Container demo 1: Fooocus¶
Fooocus is an AI-based image generating package that is available under the GNU General Public License V3.
The version on which we first prepared this demo, insists on writing in the directories with some of the Fooocus files, so we cannot put Fooocus in a container at the moment.
It is based on PyTorch. However, we cannot use the containers provided on LUMI as-is as additional system level libraries are needed for the graphics.
This demo shows:
-
Installing one of the containers provided on LUMI with EasyBuild,
-
Installing additional software in the container with the SingularityCE "unprivileged proot builds" process and the SUSE Linux
zypper
install tool, -
Further adding packages in a virtual environment and putting them in a SquashFS file for better file system performance, and
-
Using that setup with Fooocus.
Video of the demo¶
Step 1: Checking Fooocus¶
Let's create an installation directory for the demo. Set the environment variable
installdir
to a proper value for the directories on LUMI that you have access to.
installdir=/project/project_465001102/kurtlust/DEMO1
mkdir -p "$installdir" ; cd "$installdir"
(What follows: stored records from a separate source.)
(** A computation that may load the flag: given the loads made so far, its
    outcome with the loads made when it returned. *)
Definition polling (A : Type) : Type := nat -> outcome (A * nat).
#[export] Instance polling_ret : MRet polling := fun A a n => Ok (a, n).
#[export] Instance polling_bind : MBind polling := fun A B f m n =>
  '(a, n') ← m n; f a n'.
Definition lift {A} (m : outcome A) : polling A := fun n => a ← m; Ok (a, n).
(** [if cancellation.is_cancelled() { return Err(message) }] *)
Definition poll (token : StructuralGraphCancellation) (message : string) : polling unit :=
  fun n => if observed token n then Err message else Ok (tt, S n).
(** [if index % period == 0 { .. }], the check a long loop makes now and then. *)
Definition poll_every (token : StructuralGraphCancellation) (message : string) (period index : nat) : polling unit :=
  if (index mod period =? 0)%nat then poll token message else mret tt.
Fixpoint for_each_polling {S A : Type} (f : S -> A -> polling S) (s : S) (l : list A) : polling S :=
  match l with
  | [] => mret s
  | x :: l => s' ← f s x; for_each_polling f s' l
  end.

(** * Lemmas *)

Lemma poll_Ok token message n r :
  poll token message n = Ok r <-> observed token n = false /\ r = (tt, S n).
Proof. unfold poll. destruct (observed token n); naive_solver. Qed.

Lemma polling_bind_Ok {A B} (m : polling A) (f : A -> polling B) n r :
  (m ≫= f) n = Ok r <-> exists a n', m n = Ok (a, n') /\ f a n' = Ok r.
Proof.
  unfold mbind at 1, polling_bind. rewrite bind_Ok. split.
  - intros ([a n'] & ? & ?). eauto.
  - intros (a & n' & ? & ?). exists (a, n'). eauto.
Qed.
Lemma lift_Ok {A} (m : outcome A) n r : lift m n = Ok r <-> exists a, m = Ok a /\ r = (a, n).
Proof. unfold lift. rewrite bind_Ok. naive_solver. Qed.
Lemma polling_ret_Ok {A} (a : A) n r : (mret a : polling A) n = Ok r <-> r = (a, n).
Proof. unfold mret, polling_ret. naive_solver. Qed.

Section ForEachPolling.
Context {S A : Type}.
Implicit Types (f : S -> A -> polling S).

Lemma for_each_polling_inv (P : list A -> S -> Prop) f s0 l n s n' :
  P [] s0 ->
  (forall pre x suf s1 s2 k k', l = pre ++ x :: suf -> P pre s1 -> f s1 x k = Ok (s2, k') ->
    P (pre ++ [x]) s2) ->
  for_each_polling f s0 l n = Ok (s, n') -> P l s.
Proof.
  intros H0 Hstep.
  enough (forall suf pre s1 n, l = pre ++ suf -> P pre s1 ->
    for_each_polling f s1 suf n = Ok (s, n') -> P l s) by eauto using app_nil_l.
  induction suf as [|x suf IH]; intros pre s1 k -> HP; cbn.
  - rewrite app_nil_r. intros [= <- <-]. done.
  - intros (s2 & k2 & Hf & Hrest)%polling_bind_Ok.
    apply (IH (pre ++ [x]) s2 k2); [by rewrite <- app_assoc| |done].
    eapply Hstep; eauto.
Qed.

Lemma for_each_polling_returns (P : S -> Prop) f s0 l n :
  P s0 ->
  (forall x s1 k, x ∈ l -> P s1 -> returns (f s1 x k)) ->
  (forall x s1 s2 k k', x ∈ l -> P s1 -> f s1 x k = Ok (s2, k') -> P s2) ->
  returns (for_each_polling f s0 l n).
Proof.
  revert s0 n; induction l as [|x l IH]; intros s0 n H0 Hret Hpres; cbn; [done|].
  unfold mbind, polling_bind. apply returns_bind; [apply Hret; [left|done]|].
  intros [s1 k] Hs1. apply IH.
  - eapply Hpres; [left|done|done].
  - intros y s2 k2 ?. apply Hret. by right.
  - intros y s2 s3 k2 k3 ?. apply Hpres. by right.
Qed.
End ForEachPolling.

Lemma mret_Ok {A} (a b : A) n n' : (mret a : polling A) n = Ok (b, n') -> b = a.
Proof. intros H%polling_ret_Ok. by apply (f_equal fst) in H. Qed.
(** A polling step that changes the state the way a function does. *)
Lemma for_each_polling_effect {S A} (f : S -> A -> polling S) (g : S -> A -> S) :
  (forall s x n s' n', f s x n = Ok (s', n') -> s' = g s x) ->
  forall l s n s' n', for_each_polling f s l n = Ok (s', n') -> s' = foldl g s l.
Proof.
  intros Hf. induction l as [|x l IH]; intros s n s' n'; cbn.
  - by intros [= <- <-].
  - intros (s1 & n1 & H1 & H2)%polling_bind_Ok. apply Hf in H1 as ->. eauto.
Qed.
Lemma returns_polling_bind {A B} (m : polling A) (f : A -> polling B) n :
  returns (m n) -> (forall a n', m n = Ok (a, n') -> returns (f a n')) -> returns ((m ≫= f) n).
Proof. intros Hm Hf. apply returns_bind; [done|]. intros [a n'] Ha. by apply Hf. Qed.
Lemma returns_lift {A} (m : outcome A) n : returns m -> returns (lift m n).
Proof. intros Hm. apply returns_bind; done. Qed.
Lemma returns_poll token message n : returns (poll token message n).
Proof. unfold poll. by case_match. Qed.
Lemma returns_poll_every token message period index n : returns (poll_every token message period index n).
Proof. unfold poll_every. case_match; [apply returns_poll|done]. Qed.
Lemma for_each_polling_all {S A} (f : S -> A -> polling S) s l n :
  (forall s x n, x ∈ l -> returns (f s x n)) -> returns (for_each_polling f s l n).
Proof. intros Hf. apply (for_each_polling_returns (fun _ => True)); [done| |done]. intros. by apply Hf. Qed.

(** What cancellation may change: an operation that polls either does what it
    does when never cancelled, or fails with the cancellation message. *)
Definition cancellable {A} (message : string) (op : StructuralGraphCancellation -> polling A) : Prop :=
  forall token n, op token n = op never_cancelled n \/ op token n = Err message.

Section Cancellable.
Context (message : string).
Notation cancellable := (cancellable message).

Lemma cancellable_const {A} (m : polling A) : cancellable (fun _ => m).
Proof. intros token n. by left. Qed.
Lemma cancellable_poll : cancellable (fun token => poll token message).
Proof. intros token n. unfold poll. cbn. destruct (observed token n); auto. Qed.
Lemma cancellable_poll_every period index : cancellable (fun token => poll_every token message period index).
Proof. unfold poll_every. case_match; [apply cancellable_poll|apply cancellable_const]. Qed.
Lemma cancellable_bind {A B} (m : StructuralGraphCancellation -> polling A)
    (f : StructuralGraphCancellation -> A -> polling B) :
  cancellable m -> (forall a, cancellable (fun token => f token a)) ->
  cancellable (fun token => m token ≫= f token).
Proof.
  intros Hm Hf token n. unfold mbind, polling_bind.
  destruct (Hm token n) as [-> | ->]; [|by right].
  destruct (m never_cancelled n) as [[a n']|e|w]; cbn; [apply Hf|by left|by left].
Qed.
Lemma cancellable_for_each {S A} (f : StructuralGraphCancellation -> S -> A -> polling S) s l :
  (forall s x, cancellable (fun token => f token s x)) ->
  cancellable (fun token => for_each_polling (f token) s l).
Proof.
  intros Hf. revert s. induction l as [|x l IH]; intros s; cbn; [apply cancellable_const|].
  apply (cancellable_bind (fun token => f token s x)
    (fun token s' => for_each_polling (f token) s' l)); auto.
Qed.
End Cancellable.
Create HintDb cancel.
#[export] Hint Resolve cancellable_const cancellable_poll cancellable_poll_every cancellable_bind cancellable_for_each : cancel.

(** Steps that only poll return, and are cancellable. *)
Ltac returning := repeat first
  [ apply returns_poll | apply returns_poll_every | done
  | apply returns_polling_bind; [|intros]
  | match goal with |- returns ((if ?c then _ else _) _) => destruct c end
  | match goal with |- returns (if ?c then _ else _) => destruct c end ].
Ltac cancelling := repeat first
  [ apply cancellable_poll | apply cancellable_poll_every | apply cancellable_const | apply cancellable_bind; [|intros ?]
  | apply cancellable_for_each; intros ? ? | case_match ].

(** * Storage names *)

(** The trust and origin labels survive storage, and reading back a
    name gives either the label that prints as it or the weakest label: an
    unknown name is never upgraded. *)
Theorem storage_names_roundtrip :
  (forall t, GraphTrust_from_storage (GraphTrust_as_str t) = t) /\
  (forall o, GraphOrigin_from_storage (GraphOrigin_as_str o) = o) /\
  (forall value, GraphTrust_from_storage value = Legacy \/
     GraphTrust_as_str (GraphTrust_from_storage value) = value) /\
  (forall value, GraphOrigin_from_storage value = OLegacyMetadata \/
     GraphOrigin_as_str (GraphOrigin_from_storage value) = value).
Proof.
  split_and!; [by intros []|by intros []|..]; intros value.
  - unfold GraphTrust_from_storage.
    repeat (destruct (seqb value _) eqn:E; [apply seqb_true in E as ->; by right|clear E]). by left.
  - unfold GraphOrigin_from_storage.
    repeat (destruct (seqb value _) eqn:E; [apply seqb_true in E as ->; by right|clear E]). by left.
Qed.

(** * FNV-1a is injective in each step *)

Definition FNV_PRIME_INVERSE : N := 14886173955864302971.

Lemma fnv_step_lt h b : fnv_step h b < u64_max + 1.
Proof. apply N.mod_lt. done. Qed.

Lemma wrapping_mul_prime_inj a b :
  a < u64_max + 1 -> b < u64_max + 1 -> wrapping_mul a FNV_PRIME = wrapping_mul b FNV_PRIME -> a = b.
Proof.
  intros Ha Hb H. unfold wrapping_mul in H.
  assert (forall x, x < u64_max + 1 ->
    ((x * FNV_PRIME) mod (u64_max + 1) * FNV_PRIME_INVERSE) mod (u64_max + 1) = x) as Hinv.
  { intros x Hx. rewrite N.Div0.mul_mod_idemp_l, <- N.mul_assoc, <- N.Div0.mul_mod_idemp_r.
    replace ((FNV_PRIME * FNV_PRIME_INVERSE) mod (u64_max + 1)) with 1 by (vm_compute; reflexivity).
    rewrite N.mul_1_r. by apply N.mod_small. }
  rewrite <- (Hinv a Ha), <- (Hinv b Hb). by rewrite H.
Qed.

Lemma lxor_lt a b : a < u64_max + 1 -> b < 256 -> N.lxor a b < u64_max + 1.
Proof.
  intros Ha Hb. change (u64_max + 1) with (2 ^ 64) in *.
  destruct (N.eq_dec (N.lxor a b) 0) as [-> |Hne]; [done|].
  apply N.log2_lt_pow2; [lia|]. eapply N.le_lt_trans; [apply N.log2_lxor|].
  assert (b < 2 ^ 64) by (assert (2 ^ 64 = 18446744073709551616) by reflexivity; lia).
  destruct (N.eq_dec a 0) as [-> |Ha0], (N.eq_dec b 0) as [-> |Hb0];
    apply N.max_lub_lt; try done; apply N.log2_lt_pow2; lia.
Qed.

Lemma lxor_cancel_r a b c : N.lxor a c = N.lxor b c -> a = b.
Proof.
  intros H. apply (f_equal (fun x => N.lxor x c)) in H.
  by rewrite !N.lxor_assoc, N.lxor_nilpotent, !N.lxor_0_r in H.
Qed.

Lemma fnv_step_inj_hash h1 h2 b :
  h1 < u64_max + 1 -> h2 < u64_max + 1 -> b < 256 -> fnv_step h1 b = fnv_step h2 b -> h1 = h2.
Proof.
  intros H1 H2 Hb H. apply wrapping_mul_prime_inj in H; [|by apply lxor_lt..].
  by apply lxor_cancel_r in H.
Qed.
Lemma fnv_step_inj_byte h a b :
  h < u64_max + 1 -> a < 256 -> b < 256 -> fnv_step h a = fnv_step h b -> a = b.
Proof.
  intros Hh Ha Hb H. apply wrapping_mul_prime_inj in H; [|by apply lxor_lt..].
  rewrite !(N.lxor_comm h) in H. by apply lxor_cancel_r in H.
Qed.

Lemma foldl_fnv_lt h l : h < u64_max + 1 -> foldl fnv_step h l < u64_max + 1.
Proof. revert h; induction l as [|b l IH]; intros h Hh; cbn; [done|]. apply IH, fnv_step_lt. Qed.
Lemma foldl_fnv_inj h1 h2 l :
  h1 < u64_max + 1 -> h2 < u64_max + 1 -> Forall (fun b => b < 256) l ->
  foldl fnv_step h1 l = foldl fnv_step h2 l -> h1 = h2.
Proof.
  intros H1 H2 Hl. revert h1 h2 H1 H2. induction Hl as [|b l Hb _ IH]; cbn; [done|].
  intros h1 h2 H1 H2 H. eapply fnv_step_inj_hash, IH; eauto using fnv_step_lt.
Qed.
Lemma bytes_lt s : Forall (fun b => b < 256) (bytes s).
Proof. induction s; cbn; constructor; auto using byte_of_lt. Qed.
We are now in the installation directory of which we also ensured its existence first. Let's now download and unpack Fooocus release 2.3.1 (the one we tested for this demo)
fooocusversion=2.3.1
wget https://github.com/lllyasviel/Fooocus/archive/refs/tags/$fooocusversion.zip
unzip $fooocusversion.zip
rm -f $fooocusversion.zip
If we check what's in the Fooocus directory:
ls Fooocus-$fooocusversion
we see a rather messy bunch of mostly Python files missing the traditional setup scripts that you expect with a Python package. So installing this could become a messy thing...
It also contains a Dockerfile
(to build a base Docker container), a requirements_docker.txt
and a requirements_versions.txt
file that give hints about what exactly is needed.
The Dockerfile
suggests close to the top that some OpenGL libraries will be needed.
And the fact that it can be fully installed in a docker container also indicates that there
must in fact be ways to run it in readonly directories, but in this demo we'll put Fooocus in
a place were it can write. The requirements_docker.txt
file also suggests to use Pytorch 2.0, but
we'll take some risks though and use a newer version of PyTorch than suggested as for AMD GPUs
it is often important to use recently enough versions (and because that version has a more sophisticated
module better suited for what we want to demonstrate).
Step 2: Install the PyTorch container¶
We can find an overview of the available PyTorch containers on the PyTorch page in the LUMI Software Library. We'll use a version that already has support for Python virtual environments built in as that will make it a lot easier to install extra Python packages. Moreover, as we have also seen that we will need to change the container, we'll follow a somewhat atypical build process.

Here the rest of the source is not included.